• [Aim of the exercise]:
Go through the listing below. Copy each line that has the string "false".

• [Dataset entries]:

(* ===== verification/Blocking.v ===== *)
(** The connection the user holds (blocking.rs, flush_policy.rs): opening, writing through the write buffer, reading
    decrypted bytes in place, closing.

    Two loops take fuel: the handshake of [open] and the wait for data of
    [read_buffered].  Each iteration that can repeat reads a record from the
    transport, so the number of unread bytes bounds them. *)

From S2P Require Import Prelude Errors CryptoBuffer ParseBuffer Wire ExtensionData Extensions.
From S2P Require Import CryptoSuite KeySchedule KeyScheduleProps ClientHello Handshake Server.
From S2P Require Import ServerRecords Record WriteBuffer RecordReader ReadBuffer Connection.
From Stdlib Require Import ZArith Lia.
From Stdlib Require Import Strings.Byte.
From stdpp Require Import base list option numbers tactics sets.

Inductive FlushPolicy : Type := Relaxed | Strict.

Definition flush_transport (p : FlushPolicy) : bool :=
  match p with Strict => true | Relaxed => false end.

Definition FlushPolicy_default : FlushPolicy := Strict.

Section Connection.
Context `{CS : TlsCipherSuite} {T P : Type} `{Sock : Socket T, CP : CryptoProvider P}.

Record TlsConnection : Type := mkConn {
  delegate : T;
  opened : bool;
  key_schedule : KeySchedule;
  record_reader : RecordReader;
  record_write_buf : WriteBuffer;
  decrypted : DecryptedBufferInfo;
  flush_policy : FlushPolicy;
}.

Abbreviation TC := (M TlsConnection TlsError).

(** [None] when the write buffer is too small (a debug assertion). *)
Definition TlsConnection_new (delegate : T) (record_read_buf record_write_buf : list byte) :
    option TlsConnection :=
  w ← WriteBuffer_new record_write_buf;
  Some (mkConn delegate false KeySchedule_new (RecordReader_new record_read_buf) w
          DecryptedBufferInfo_default FlushPolicy_default).

Definition set_flush_policy (policy : FlushPolicy) : TC unit :=
  modify (fun c => mkConn (delegate c) (opened c) (key_schedule c) (record_reader c)
                     (record_write_buf c) (decrypted c) policy).

Definition on_delegate {A} (m : M T TlsError A) : TC A :=
  zoom delegate (fun d c => mkConn d (opened c) (key_schedule c) (record_reader c)
                              (record_write_buf c) (decrypted c) (flush_policy c)) m.
Definition on_key_schedule {A} (m : KM A) : TC A :=
  zoom key_schedule (fun k c => mkConn (delegate c) (opened c) k (record_reader c)
                                  (record_write_buf c) (decrypted c) (flush_policy c)) m.
Definition on_write_buf {A} (m : M WriteBuffer TlsError A) : TC A :=
  zoom record_write_buf (fun w c => mkConn (delegate c) (opened c) (key_schedule c) (record_reader c)
                                      w (decrypted c) (flush_policy c)) m.
Definition set_opened (b : bool) : TC unit :=
  modify (fun c => mkConn (delegate c) b (key_schedule c) (record_reader c)
                     (record_write_buf c) (decrypted c) (flush_policy c)).
Definition set_decrypted (i : DecryptedBufferInfo) : TC unit :=
  modify (fun c => mkConn (delegate c) (opened c) (key_schedule c) (record_reader c)
                     (record_write_buf c) i (flush_policy c)).

(** ** open *)

(** [while state != State::ApplicationData { .. }] *)
Fixpoint open_loop (fuel : nat) (config : TlsConfig) (state : State) :
    M (Client (T := T) (P := P)) TlsError unit :=
  if decide (state = St_ApplicationData) then mret tt
  else match fuel with
  | O => diverge
  | S fuel' => next_state ← process config state; open_loop fuel' config next_state
  end.

Definition open_steps (fuel : nat) (config : TlsConfig) : M (Client (T := T) (P := P)) TlsError unit :=
  c ← get;
  match has_verifier (cl_provider c), server_name config with
  | true, Some name => on_provider (set_hostname_verification name)
  | _, _ => mret tt
  end;;
  open_loop fuel config St_ClientHello.

Definition open (fuel : nat) (config : TlsConfig) (provider : P) : TC unit :=
  zoom (fun c => mkClient (delegate c) Handshake_new (record_reader c) (record_write_buf c)
                   (key_schedule c) provider)
       (fun cl c => mkConn (cl_transport cl) (opened c) (cl_ks cl) (cl_reader cl) (cl_tx cl)
                      (decrypted c) (flush_policy c))
       (open_steps fuel config);;
  set_opened true.

(** ** Writing *)

Definition flush : TC unit :=
  c ← get;
  if negb (wb_is_empty (record_write_buf c)) then
    slice ← on_write_buf (close_record (client_state (key_schedule c)));
    on_delegate (io (sock_write_all slice));;
    on_key_schedule write_increment_counter;;
    if flush_transport (flush_policy c) then on_delegate (io sock_flush) else mret tt
  else mret tt.

Definition write (buf : list byte) : TC nat :=
  c ← get;
  if opened c then
    (if negb (contains (record_write_buf c) CRH_ApplicationData)
     then flush;; on_write_buf (start_record CRH_ApplicationData)
     else mret tt);;
    buffered ← on_write_buf (wb_append buf);
    full ← on_write_buf is_full;
    (if full : bool then flush else mret tt);;
    mret buffered
  else err MissingHandshake.

(** ** Reading *)

(** [decrypt_record(key_schedule, record, |_, record| handler.handle(record))] *)
Definition handle_callback (source_len : nat) (record : ServerRecord) :
    M (ReadKeySchedule * (DecryptedBufferInfo * bool)) TlsError unit :=
  on_snd (handle source_len record).

Definition read_application_data : TC unit :=
  record ← zoom (fun c => (record_reader c, delegate c, transcript_hash (key_schedule c)))
             (fun '(r, t, d) c => mkConn t (opened c)
                (mkKS (shared (key_schedule c)) (client_state (key_schedule c))
                   (mkRead (r_state (server_state (key_schedule c))) d))
                r (record_write_buf c) (decrypted c) (flush_policy c))
             RecordReader.read;
  c ← get;
  zoom (fun c => (server_state (key_schedule c), rr_buf (record_reader c), (decrypted c, opened c)))
       (fun '(rks, rx, (info, o)) c =>
          mkConn (delegate c) o (mkKS (shared (key_schedule c)) (client_state (key_schedule c)) rks)
            (mkReader rx (RecordReader.decoded (record_reader c)) (pending (record_reader c)))
            (record_write_buf c) info (flush_policy c))
       (decrypt_record (handle_callback (length (rr_buf (record_reader c)))) record).

(** [while self.decrypted.is_empty() { self.read_application_data()?; }] *)
Fixpoint wait_loop (fuel : nat) : TC unit :=
  c ← get;
  empty ← info_is_empty (decrypted c);
  if negb empty then mret tt
  else match fuel with
  | O => diverge
  | S fuel' => read_application_data;; wait_loop fuel'
  end.

(** The [ReadBuffer] is returned; what the user does with it and its [Drop] are
    [use_buffer]. *)
Definition read_buffered (fuel : nat) : TC ReadBuffer :=
  c ← get;
  if opened c then
    wait_loop fuel;;
    c ← get;
    unwrap (create_read_buffer (decrypted c) (rr_buf (record_reader c)))
  else err MissingHandshake.

Definition use_buffer {A} (b : ReadBuffer) (m : M ReadBuffer TlsError A) : TC A := fun c =>
  let '(r, b') := m b in
  match r with
  | Ok a => (Ok a, snd (set_decrypted (drop_buffer b' (decrypted c)) c))
  | Err e => (Err e, snd (set_decrypted (drop_buffer b' (decrypted c)) c))
  | Panic => (Panic, c)
  | Diverge => (Diverge, c)
  end.

(** The user's buffer after the call and the number of bytes read. *)
Definition read (fuel : nat) (buf : list byte) : TC (list byte * nat) :=
  if decide (buf = []) then mret (buf, 0)
  else
    b ← read_buffered fuel;
    use_buffer b (pop_into buf).

Definition fill_buf (fuel : nat) : TC (list byte) :=
  b ← read_buffered fuel;
  use_buffer b peek_all.

Definition consume (amt : nat) : TC unit :=
  c ← get;
  b ← unwrap (create_read_buffer (decrypted c) (rr_buf (record_reader c)));
  use_buffer b (pop amt);; mret tt.

(** ** Closing *)

Definition close_internal : TC unit :=
  flush;;
  c ← get;
  slice ← zoom (fun c => (record_write_buf c, Some (server_state (key_schedule c))))
            (fun '(w, rks) c => mkConn (delegate c) (opened c)
               (mkKS (shared (key_schedule c)) (client_state (key_schedule c))
                  (default (server_state (key_schedule c)) rks))
               (record_reader c) w (decrypted c) (flush_policy c))
            (write_record (close_notify (opened c)) (client_state (key_schedule c)));
  on_delegate (io (sock_write_all slice));;
  on_key_schedule write_increment_counter;;
  on_delegate (io sock_flush).

(** Gives the transport back, also with an error. *)
Definition close (c : TlsConnection) : result (T * TlsError) T :=
  match close_internal c with
  | (Ok _, c') => Ok (delegate c')
  | (Err e, c') => Err (delegate c', e)
  | (Panic, _) => Panic
  | (Diverge, _) => Diverge
  end.
End Connection.

(** ** Records that arrive on an open connection *)

Section Open.
Context `{CS : TlsCipherSuite} {T : Type} `{Sock : Socket T, !SocketLaws T}.
Implicit Types c : TlsConnection (T := T).

(** An open connection between two records, with nothing decrypted to hand out. *)
Definition waiting c : Prop :=
  opened c = true /\ reader_ready (record_reader c) /\ dbi_consumed (decrypted c) = dbi_len (decrypted c).

(** What [decrypt_record] gets and what it leaves. *)
Definition after_read c (s' : T) (payload d' : list byte) : TlsConnection (T := T) :=
  mkConn s' (opened c)
    (mkKS (shared (key_schedule c)) (client_state (key_schedule c))
       (mkRead (r_state (server_state (key_schedule c))) d'))
    (stored (record_reader c) payload) (record_write_buf c) (decrypted c) (flush_policy c).

Definition decrypt_incoming (record : ServerRecord) : M (TlsConnection (T := T)) TlsError unit :=
  c ← get;
  zoom (fun c => (server_state (key_schedule c), rr_buf (record_reader c), (decrypted c, opened c)))
       (fun '(rks, rx, (info, o)) c =>
          mkConn (delegate c) o (mkKS (shared (key_schedule c)) (client_state (key_schedule c)) rks)
            (mkReader rx (RecordReader.decoded (record_reader c)) (pending (record_reader c)))
            (record_write_buf c) info (flush_policy c))
       (decrypt_record (handle_callback (length (rr_buf (record_reader c)))) record).

Lemma read_application_framed `{!Reliable T} c hdr payload rest rec d' :
  reader_ready (record_reader c) ->
  frame (length (rr_buf (record_reader c))) (incoming (delegate c)) = inr (hdr, payload, rest) ->
  ServerRecord_decode (mkRecordHeader hdr) (next_start (record_reader c) (length payload)) payload
    (transcript_hash (key_schedule c)) = (Ok rec, d') ->
  exists s', incoming s' = rest /\ outgoing s' = outgoing (delegate c) /\
    read_application_data c = decrypt_incoming rec (after_read c s' payload d').
Proof.
  intros Hr Hf Hd. destruct (read_framed _ _ _ _ _ _ _ _ Hr Hf Hd) as (s' & Hrd & Hi & Ho).
  exists s'. split_and!; [done..|]. unfold read_application_data.
  rewrite (bind_Ok _ _ _ rec (after_read c s' payload d')); [done|].
  unfold zoom. by rewrite Hrd.
Qed.

Lemma wait_one fuel c :
  waiting c ->
  wait_loop (S fuel) c = (read_application_data;; wait_loop fuel) c.
Proof.
  intros (_ & _ & He). cbn [wait_loop]. rewrite bind_get. unfold info_is_empty, info_len.
  rewrite He, usub_Some, Nat.sub_diag by lia. done.
Qed.

Lemma read_buffered_result fuel c r c' :
  waiting c -> read_application_data c = (r, c') -> (forall u, r <> Ok u) ->
  exists r', read_buffered (S fuel) c = (r', c') /\
    match r with Ok _ => True | Err e => r' = Err e | Panic => r' = Panic | Diverge => r' = Diverge end.
Proof.
  intros Hw Hrd Hr. unfold read_buffered. rewrite bind_get. destruct Hw as [Ho Hw]. rewrite Ho.
  assert (wait_loop (S fuel) c = (r, c')) as Hl.
  { rewrite wait_one by done. unfold mbind, M_bind. rewrite Hrd. destruct r as [[]|e| |]; [by destruct (Hr tt)|done..]. }
  unfold mbind, M_bind. rewrite Hl. destruct r as [[]|e| |]; [by destruct (Hr tt)|by eexists..].
Qed.
End Open.

(** An open connection can be closed by anybody on the path.  A close_notify
    alert in a plaintext record is obeyed without decryption: whatever the keys, the
    next read reports that the connection was closed and the connection is no longer
    open. *)
Theorem plaintext_close_notify_accepted
    `{CS : TlsCipherSuite, Sock : Socket T, !SocketLaws T, !Reliable T} (c : TlsConnection (T := T)) rest fuel :
  waiting c -> 2 <= length (rr_buf (record_reader c)) ->
  incoming (delegate c) = [x15; x03; x03; x00; x02] ++ [x01; x00] ++ rest ->
  exists c', read_buffered (S fuel) c = (Err ConnectionClosed, c') /\ opened c' = false /\
    incoming (delegate c') = rest /\ key_schedule c' = key_schedule c.
Proof.
  intros Hw Hcap Hi.
  assert (frame (length (rr_buf (record_reader c))) (incoming (delegate c))
          = inr ([x15; x03; x03; x00; x02], [x01; x00], rest)) as Hf.
  { rewrite Hi. by eapply (frame_inr _ _ _ _ x15 CT_Alert). }
  pose proof Hw as (_ & Hr & _).
  destruct (read_application_framed c _ _ _ (SR_Alert (mkAlert Warning CloseNotify))
              (transcript_hash (key_schedule c)) Hr Hf eq_refl) as (s' & Hi' & _ & Hrd).
  destruct (read_buffered_result fuel c _ _ Hw Hrd ltac:(done)) as (r' & -> & ->).
  eexists. split_and!; [done..|]. simpl. by destruct c as [d o [sh cl [rs rt]] rr w i fp].
Qed.

(** An open connection whose transport holds [stream] and delivers three bytes at a time. *)
Definition demo_open (stream : list byte) : TlsConnection (CS := Toy.suite) (T := Chunked) :=
  mkConn (mkChunked stream [] 3) true demo_schedule (RecordReader_new (zeros 64))
    (mkWB (zeros 140) 0 None) DecryptedBufferInfo_default Strict.

Lemma plaintext_close_notify_accepted_witness :
  exists c', read_buffered 1 (demo_open ([x15; x03; x03; x00; x02] ++ [x01; x00] ++ [x17]))
      = (Err ConnectionClosed, c') /\ opened c' = false /\
    incoming (delegate c') = [x17] /\ key_schedule c' = demo_schedule.
Proof.
  apply (plaintext_close_notify_accepted (CS := Toy.suite) (demo_open _) [x17] 0).
  - split_and!; [done| |done]. split; simpl; lia.
  - simpl. lia.
  - done.
Defined.

(** C21: an open connection panics on a plaintext handshake record.  A message such as
    EncryptedExtensions in a record that is not encrypted is dispatched without
    decryption and reaches an [unimplemented!()]: anybody on the path can crash the
    reader. *)
Theorem plaintext_handshake_panics
    `{CS : TlsCipherSuite, Sock : Socket T, !SocketLaws T, !Reliable T} (c : TlsConnection (T := T)) rest fuel :
  waiting c -> 6 <= length (rr_buf (record_reader c)) ->
  incoming (delegate c) = [x16; x03; x03; x00; x06] ++ [x08; x00; x00; x02; x00; x00] ++ rest ->
  exists c', read_buffered (S fuel) c = (Panic, c').
Proof.
  intros Hw Hcap Hi.
  assert (frame (length (rr_buf (record_reader c))) (incoming (delegate c))
          = inr ([x16; x03; x03; x00; x06], [x08; x00; x00; x02; x00; x00], rest)) as Hf.
  { rewrite Hi. by eapply (frame_inr _ _ _ _ x16 CT_Handshake). }
  pose proof Hw as (_ & Hr & _).
  destruct (read_application_framed c _ _ _ (SR_Handshake SHS_EncryptedExtensions)
              (transcript_hash (key_schedule c) ++ [x08; x00; x00; x02; x00; x00]) Hr Hf eq_refl)
    as (s' & Hi' & _ & Hrd).
  destruct (read_buffered_result fuel c _ _ Hw Hrd ltac:(done)) as (r' & -> & ->). by eexists.
Qed.

Lemma plaintext_handshake_panics_witness :
  exists c', read_buffered 1 (demo_open ([x16; x03; x03; x00; x06] ++ [x08; x00; x00; x02; x00; x00] ++ []))
    = (Panic, c').
Proof.
  apply (plaintext_handshake_panics (CS := Toy.suite) (demo_open _) [] 0).
  - split_and!; [done| |done]. split; simpl; lia.
  - simpl. lia.
  - done.
Defined.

• [Result]:
  match p with Strict => true | Relaxed => false end.
  Some (mkConn delegate false KeySchedule_new (RecordReader_new record_read_buf) w
  exists c', read_buffered (S fuel) c = (Err ConnectionClosed, c') /\ opened c' = false /\
      = (Err ConnectionClosed, c') /\ opened c' = false /\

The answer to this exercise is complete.